Stored data entries:
________________

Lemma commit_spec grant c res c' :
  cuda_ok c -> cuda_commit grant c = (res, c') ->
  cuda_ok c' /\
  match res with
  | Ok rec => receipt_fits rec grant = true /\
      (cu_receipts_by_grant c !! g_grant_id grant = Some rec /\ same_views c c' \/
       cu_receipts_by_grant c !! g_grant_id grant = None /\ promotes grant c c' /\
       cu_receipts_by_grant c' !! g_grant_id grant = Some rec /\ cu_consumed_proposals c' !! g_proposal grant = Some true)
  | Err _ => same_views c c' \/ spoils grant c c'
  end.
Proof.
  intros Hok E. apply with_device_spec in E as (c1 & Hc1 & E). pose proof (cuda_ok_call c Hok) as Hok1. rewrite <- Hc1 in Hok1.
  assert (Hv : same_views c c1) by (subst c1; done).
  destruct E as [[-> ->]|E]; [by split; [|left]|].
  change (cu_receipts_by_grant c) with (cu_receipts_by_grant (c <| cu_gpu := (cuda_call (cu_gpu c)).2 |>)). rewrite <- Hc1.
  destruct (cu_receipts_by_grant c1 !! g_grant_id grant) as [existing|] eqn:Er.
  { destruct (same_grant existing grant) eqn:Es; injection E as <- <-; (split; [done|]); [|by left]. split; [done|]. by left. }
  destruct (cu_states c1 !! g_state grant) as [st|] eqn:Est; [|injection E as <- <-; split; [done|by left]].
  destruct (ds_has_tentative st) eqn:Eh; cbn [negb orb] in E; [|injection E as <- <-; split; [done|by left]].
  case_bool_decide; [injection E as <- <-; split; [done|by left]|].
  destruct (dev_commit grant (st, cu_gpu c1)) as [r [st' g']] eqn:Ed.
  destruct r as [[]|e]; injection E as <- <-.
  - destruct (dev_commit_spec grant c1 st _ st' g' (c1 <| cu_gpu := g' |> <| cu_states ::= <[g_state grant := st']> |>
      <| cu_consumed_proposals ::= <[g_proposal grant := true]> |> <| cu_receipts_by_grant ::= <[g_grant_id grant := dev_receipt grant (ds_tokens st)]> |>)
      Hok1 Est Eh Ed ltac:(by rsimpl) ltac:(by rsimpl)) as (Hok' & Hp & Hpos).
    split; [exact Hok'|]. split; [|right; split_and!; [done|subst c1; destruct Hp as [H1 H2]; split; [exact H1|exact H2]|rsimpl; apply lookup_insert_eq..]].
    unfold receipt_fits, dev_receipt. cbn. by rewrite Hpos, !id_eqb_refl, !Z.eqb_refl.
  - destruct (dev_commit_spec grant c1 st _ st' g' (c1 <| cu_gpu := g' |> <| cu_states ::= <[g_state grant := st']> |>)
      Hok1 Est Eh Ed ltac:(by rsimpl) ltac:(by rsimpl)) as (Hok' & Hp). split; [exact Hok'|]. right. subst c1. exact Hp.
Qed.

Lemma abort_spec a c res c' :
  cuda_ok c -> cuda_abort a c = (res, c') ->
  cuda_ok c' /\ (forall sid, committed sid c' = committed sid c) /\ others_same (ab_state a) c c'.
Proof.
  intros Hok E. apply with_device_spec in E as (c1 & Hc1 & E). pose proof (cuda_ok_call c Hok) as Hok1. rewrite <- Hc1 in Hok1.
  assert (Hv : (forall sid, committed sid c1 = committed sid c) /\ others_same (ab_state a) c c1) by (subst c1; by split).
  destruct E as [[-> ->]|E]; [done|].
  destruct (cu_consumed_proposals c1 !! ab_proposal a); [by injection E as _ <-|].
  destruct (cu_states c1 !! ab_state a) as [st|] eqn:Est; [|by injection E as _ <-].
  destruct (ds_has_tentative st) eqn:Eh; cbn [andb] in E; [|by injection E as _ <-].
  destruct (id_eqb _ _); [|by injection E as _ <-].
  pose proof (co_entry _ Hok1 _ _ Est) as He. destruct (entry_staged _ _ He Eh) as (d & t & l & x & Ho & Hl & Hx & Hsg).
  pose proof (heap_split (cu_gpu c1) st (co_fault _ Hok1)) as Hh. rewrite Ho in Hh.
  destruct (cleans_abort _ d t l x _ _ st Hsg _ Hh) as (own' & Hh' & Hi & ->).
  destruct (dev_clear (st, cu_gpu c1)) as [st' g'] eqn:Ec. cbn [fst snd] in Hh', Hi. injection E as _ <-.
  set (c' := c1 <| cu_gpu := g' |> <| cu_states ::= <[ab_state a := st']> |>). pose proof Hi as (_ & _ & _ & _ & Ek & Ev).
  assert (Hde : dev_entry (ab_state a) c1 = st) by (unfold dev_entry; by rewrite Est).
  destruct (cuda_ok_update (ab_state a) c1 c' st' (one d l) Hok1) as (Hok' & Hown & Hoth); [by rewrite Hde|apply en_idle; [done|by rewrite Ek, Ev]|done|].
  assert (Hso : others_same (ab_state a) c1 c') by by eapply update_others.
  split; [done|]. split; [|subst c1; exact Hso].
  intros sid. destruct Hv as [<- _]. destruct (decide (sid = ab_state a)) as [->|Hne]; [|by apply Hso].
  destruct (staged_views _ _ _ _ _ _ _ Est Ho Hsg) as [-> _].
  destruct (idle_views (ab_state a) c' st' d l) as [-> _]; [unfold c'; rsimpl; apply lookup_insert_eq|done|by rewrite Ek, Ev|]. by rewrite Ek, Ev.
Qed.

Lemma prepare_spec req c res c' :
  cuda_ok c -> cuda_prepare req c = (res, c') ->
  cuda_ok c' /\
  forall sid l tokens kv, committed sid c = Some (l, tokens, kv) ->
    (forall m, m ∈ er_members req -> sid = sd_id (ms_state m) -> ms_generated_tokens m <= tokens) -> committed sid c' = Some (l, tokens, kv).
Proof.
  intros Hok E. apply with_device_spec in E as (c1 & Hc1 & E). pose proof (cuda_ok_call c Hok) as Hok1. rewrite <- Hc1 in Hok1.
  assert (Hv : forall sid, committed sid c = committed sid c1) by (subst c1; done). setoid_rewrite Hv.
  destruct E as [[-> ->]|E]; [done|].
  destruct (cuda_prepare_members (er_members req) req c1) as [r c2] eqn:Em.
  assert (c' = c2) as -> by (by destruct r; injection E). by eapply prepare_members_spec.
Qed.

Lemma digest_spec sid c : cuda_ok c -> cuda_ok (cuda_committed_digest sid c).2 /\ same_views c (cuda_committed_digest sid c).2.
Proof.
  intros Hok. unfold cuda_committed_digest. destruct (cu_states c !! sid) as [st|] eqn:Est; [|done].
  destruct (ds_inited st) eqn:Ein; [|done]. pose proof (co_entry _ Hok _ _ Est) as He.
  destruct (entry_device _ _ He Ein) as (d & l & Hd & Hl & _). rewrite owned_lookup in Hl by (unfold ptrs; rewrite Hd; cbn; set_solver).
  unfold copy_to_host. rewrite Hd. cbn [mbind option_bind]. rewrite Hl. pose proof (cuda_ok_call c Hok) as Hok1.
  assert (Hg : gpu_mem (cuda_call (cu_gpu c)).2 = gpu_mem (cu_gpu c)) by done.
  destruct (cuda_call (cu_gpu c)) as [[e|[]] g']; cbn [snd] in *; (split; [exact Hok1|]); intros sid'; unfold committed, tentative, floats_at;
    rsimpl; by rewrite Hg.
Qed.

________________

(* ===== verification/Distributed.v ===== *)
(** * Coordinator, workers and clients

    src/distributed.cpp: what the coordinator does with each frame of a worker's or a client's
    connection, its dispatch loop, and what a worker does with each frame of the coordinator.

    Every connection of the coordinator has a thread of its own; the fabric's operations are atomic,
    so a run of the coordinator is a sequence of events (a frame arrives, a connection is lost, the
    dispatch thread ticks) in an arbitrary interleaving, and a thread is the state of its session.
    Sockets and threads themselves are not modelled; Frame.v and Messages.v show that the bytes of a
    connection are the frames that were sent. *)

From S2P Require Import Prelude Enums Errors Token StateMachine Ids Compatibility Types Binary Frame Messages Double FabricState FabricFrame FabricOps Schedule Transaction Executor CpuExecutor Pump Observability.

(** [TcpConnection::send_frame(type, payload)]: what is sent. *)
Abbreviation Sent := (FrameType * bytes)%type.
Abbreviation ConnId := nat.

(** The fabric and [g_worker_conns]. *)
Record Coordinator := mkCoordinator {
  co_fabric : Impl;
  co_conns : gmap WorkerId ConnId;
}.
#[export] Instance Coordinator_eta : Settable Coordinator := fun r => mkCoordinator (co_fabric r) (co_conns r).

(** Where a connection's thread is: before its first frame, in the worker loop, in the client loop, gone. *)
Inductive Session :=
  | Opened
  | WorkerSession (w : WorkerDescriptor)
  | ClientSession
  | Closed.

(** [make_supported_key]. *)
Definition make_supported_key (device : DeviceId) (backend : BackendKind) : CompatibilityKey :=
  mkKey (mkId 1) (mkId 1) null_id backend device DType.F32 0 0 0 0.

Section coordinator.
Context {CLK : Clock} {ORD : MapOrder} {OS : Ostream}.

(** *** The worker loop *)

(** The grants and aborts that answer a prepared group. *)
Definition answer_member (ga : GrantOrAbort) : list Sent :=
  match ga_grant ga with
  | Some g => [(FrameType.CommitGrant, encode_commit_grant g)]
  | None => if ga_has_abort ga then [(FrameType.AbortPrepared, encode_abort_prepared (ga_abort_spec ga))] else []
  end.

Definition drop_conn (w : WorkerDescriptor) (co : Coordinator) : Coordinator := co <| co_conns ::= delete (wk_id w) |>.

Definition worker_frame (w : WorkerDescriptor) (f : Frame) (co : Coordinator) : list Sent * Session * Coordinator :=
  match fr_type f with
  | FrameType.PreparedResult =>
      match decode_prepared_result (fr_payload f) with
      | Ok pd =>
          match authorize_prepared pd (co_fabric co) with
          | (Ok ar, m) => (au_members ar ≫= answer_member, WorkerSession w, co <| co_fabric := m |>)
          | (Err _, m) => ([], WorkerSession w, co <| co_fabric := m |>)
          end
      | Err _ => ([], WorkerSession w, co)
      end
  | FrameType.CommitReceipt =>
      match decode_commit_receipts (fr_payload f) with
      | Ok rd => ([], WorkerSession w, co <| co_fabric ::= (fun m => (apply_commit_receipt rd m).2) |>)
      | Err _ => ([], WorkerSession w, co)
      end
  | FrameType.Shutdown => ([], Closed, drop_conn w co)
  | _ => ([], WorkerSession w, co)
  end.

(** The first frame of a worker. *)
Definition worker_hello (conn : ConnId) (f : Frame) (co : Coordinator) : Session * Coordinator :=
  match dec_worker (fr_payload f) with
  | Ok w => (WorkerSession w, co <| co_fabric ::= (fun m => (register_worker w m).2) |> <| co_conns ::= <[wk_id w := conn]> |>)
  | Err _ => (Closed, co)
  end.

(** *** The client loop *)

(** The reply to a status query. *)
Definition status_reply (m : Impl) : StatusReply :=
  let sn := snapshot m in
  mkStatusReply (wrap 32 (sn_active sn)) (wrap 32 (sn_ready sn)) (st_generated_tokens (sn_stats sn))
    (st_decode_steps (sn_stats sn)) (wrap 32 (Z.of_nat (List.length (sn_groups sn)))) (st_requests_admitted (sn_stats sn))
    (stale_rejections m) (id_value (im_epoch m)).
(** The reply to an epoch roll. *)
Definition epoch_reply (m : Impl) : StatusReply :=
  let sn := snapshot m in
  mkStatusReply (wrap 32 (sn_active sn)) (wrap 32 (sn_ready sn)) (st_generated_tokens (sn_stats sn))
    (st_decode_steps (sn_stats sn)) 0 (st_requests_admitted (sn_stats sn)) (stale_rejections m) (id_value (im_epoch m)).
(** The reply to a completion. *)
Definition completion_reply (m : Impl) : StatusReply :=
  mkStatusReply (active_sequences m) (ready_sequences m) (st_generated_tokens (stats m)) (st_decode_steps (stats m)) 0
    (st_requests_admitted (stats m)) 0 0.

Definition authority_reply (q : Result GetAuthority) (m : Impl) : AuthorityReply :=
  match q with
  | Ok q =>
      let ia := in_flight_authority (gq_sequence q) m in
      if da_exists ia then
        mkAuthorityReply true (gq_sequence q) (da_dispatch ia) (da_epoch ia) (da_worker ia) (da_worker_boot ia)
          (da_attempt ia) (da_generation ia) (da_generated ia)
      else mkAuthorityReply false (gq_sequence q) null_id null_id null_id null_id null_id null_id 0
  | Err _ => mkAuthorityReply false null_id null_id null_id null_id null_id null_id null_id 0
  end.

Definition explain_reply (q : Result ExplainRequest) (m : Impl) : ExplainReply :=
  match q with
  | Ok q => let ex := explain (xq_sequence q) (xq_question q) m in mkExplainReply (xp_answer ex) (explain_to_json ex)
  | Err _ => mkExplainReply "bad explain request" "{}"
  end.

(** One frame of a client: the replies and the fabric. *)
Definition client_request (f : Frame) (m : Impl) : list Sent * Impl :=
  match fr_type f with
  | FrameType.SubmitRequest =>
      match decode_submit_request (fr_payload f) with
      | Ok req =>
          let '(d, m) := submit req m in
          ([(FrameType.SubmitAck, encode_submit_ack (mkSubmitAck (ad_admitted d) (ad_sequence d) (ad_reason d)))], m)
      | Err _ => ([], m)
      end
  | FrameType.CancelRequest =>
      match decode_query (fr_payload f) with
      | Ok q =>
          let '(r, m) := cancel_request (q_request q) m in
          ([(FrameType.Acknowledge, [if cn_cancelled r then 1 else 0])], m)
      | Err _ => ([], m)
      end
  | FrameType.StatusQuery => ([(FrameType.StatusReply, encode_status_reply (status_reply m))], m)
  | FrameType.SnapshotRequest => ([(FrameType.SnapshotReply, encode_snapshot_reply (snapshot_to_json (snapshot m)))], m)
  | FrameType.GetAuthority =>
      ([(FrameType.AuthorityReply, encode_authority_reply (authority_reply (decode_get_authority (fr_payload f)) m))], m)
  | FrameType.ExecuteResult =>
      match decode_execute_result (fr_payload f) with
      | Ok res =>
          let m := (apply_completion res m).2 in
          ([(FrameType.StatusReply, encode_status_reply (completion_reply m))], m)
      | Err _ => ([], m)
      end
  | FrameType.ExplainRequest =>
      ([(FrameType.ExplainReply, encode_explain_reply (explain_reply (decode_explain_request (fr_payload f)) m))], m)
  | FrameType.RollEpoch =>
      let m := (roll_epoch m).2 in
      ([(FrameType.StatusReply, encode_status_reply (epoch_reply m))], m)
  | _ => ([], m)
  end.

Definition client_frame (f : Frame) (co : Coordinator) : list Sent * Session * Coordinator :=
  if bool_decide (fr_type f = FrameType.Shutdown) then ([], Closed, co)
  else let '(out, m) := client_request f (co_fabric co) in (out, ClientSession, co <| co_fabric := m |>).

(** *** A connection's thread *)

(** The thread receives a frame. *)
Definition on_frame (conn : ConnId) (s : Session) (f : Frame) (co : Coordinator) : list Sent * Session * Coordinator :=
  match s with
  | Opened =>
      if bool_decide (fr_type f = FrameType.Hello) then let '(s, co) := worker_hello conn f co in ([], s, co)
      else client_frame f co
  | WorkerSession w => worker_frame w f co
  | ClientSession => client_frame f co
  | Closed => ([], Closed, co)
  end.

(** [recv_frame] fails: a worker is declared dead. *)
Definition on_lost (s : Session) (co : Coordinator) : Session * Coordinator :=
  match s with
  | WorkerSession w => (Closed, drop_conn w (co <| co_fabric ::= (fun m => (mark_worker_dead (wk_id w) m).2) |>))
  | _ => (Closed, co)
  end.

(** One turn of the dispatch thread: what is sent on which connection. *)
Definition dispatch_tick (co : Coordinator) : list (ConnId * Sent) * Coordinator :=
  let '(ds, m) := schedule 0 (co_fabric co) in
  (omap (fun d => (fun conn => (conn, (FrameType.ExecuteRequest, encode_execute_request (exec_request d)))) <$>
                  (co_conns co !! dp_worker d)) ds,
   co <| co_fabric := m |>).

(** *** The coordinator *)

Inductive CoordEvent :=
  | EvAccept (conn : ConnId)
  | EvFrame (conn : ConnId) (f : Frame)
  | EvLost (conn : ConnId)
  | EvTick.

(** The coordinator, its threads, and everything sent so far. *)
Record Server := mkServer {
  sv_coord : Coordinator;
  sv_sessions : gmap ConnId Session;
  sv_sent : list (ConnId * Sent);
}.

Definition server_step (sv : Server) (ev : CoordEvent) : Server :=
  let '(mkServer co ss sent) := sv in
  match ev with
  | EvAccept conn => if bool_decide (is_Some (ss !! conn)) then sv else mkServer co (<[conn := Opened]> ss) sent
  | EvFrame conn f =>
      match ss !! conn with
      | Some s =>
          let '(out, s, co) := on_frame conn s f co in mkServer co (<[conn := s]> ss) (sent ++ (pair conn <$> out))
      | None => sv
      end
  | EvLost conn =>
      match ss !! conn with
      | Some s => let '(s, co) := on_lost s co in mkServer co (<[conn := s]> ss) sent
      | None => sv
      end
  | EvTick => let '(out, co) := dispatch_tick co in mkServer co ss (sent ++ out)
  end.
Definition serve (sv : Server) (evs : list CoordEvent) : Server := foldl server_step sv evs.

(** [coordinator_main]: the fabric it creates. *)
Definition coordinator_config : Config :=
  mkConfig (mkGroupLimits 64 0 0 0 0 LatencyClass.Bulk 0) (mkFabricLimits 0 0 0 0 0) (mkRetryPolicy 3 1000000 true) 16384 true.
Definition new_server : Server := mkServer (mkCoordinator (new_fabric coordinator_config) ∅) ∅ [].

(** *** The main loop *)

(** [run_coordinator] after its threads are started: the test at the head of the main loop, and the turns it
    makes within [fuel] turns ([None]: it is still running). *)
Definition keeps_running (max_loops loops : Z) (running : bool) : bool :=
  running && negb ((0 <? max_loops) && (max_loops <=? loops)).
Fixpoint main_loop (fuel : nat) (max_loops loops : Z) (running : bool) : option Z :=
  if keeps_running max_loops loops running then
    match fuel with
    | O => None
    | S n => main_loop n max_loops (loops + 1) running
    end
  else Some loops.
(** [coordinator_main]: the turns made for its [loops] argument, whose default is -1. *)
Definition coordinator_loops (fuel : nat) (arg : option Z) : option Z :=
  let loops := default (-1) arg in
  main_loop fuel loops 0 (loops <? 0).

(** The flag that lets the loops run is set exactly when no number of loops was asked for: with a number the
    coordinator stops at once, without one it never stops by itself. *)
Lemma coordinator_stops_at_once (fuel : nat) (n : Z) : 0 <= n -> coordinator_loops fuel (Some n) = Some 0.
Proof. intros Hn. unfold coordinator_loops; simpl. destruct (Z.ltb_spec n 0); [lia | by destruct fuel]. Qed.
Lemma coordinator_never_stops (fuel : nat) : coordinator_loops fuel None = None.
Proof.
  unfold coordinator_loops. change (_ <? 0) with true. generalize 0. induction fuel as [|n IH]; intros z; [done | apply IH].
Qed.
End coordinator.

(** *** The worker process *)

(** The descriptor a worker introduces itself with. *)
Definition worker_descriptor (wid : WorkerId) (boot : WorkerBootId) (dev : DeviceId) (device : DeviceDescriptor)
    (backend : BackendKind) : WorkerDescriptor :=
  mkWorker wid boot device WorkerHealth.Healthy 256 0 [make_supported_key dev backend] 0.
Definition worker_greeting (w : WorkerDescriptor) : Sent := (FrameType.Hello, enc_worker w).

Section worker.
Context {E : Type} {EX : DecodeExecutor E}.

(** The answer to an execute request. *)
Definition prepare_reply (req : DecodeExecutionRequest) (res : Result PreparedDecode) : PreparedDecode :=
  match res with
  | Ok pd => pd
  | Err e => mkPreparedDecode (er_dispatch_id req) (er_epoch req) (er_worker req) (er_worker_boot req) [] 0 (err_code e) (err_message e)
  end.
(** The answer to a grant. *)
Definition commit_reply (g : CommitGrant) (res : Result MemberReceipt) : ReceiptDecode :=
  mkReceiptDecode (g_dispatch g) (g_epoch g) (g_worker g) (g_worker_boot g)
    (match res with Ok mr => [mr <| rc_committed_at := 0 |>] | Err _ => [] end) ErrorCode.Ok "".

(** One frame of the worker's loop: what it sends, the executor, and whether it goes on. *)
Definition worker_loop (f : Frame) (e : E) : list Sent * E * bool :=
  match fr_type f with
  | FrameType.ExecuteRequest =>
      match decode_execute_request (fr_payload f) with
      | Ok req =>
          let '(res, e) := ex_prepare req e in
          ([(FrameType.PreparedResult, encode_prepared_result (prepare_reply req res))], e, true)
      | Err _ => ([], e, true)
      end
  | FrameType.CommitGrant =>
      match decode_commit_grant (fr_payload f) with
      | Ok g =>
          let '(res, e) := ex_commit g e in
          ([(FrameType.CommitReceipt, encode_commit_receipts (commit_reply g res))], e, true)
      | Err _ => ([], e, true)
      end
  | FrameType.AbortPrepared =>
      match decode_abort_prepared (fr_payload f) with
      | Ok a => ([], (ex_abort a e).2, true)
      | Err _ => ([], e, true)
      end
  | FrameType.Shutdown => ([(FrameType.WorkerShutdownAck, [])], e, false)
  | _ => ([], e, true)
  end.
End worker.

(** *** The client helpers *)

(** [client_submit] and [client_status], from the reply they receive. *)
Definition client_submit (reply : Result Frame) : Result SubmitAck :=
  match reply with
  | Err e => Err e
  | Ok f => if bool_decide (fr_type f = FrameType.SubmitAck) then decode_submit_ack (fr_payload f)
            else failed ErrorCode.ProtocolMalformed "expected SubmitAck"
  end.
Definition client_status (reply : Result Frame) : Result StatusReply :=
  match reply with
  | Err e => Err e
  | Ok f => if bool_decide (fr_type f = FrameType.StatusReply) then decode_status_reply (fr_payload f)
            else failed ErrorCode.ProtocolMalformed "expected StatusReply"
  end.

________________

> Exercise directions
Output the lines above between the one holding "Lemma commit_spec grant" and the one holding "cu_receipts_by_grant c !! g_grant_id grant = None", inclusive, with nothing before or after them.

> Answer for the task
Lemma commit_spec grant c res c' :
  cuda_ok c -> cuda_commit grant c = (res, c') ->
  cuda_ok c' /\
  match res with
  | Ok rec => receipt_fits rec grant = true /\
      (cu_receipts_by_grant c !! g_grant_id grant = Some rec /\ same_views c c' \/
       cu_receipts_by_grant c !! g_grant_id grant = None /\ promotes grant c c' /\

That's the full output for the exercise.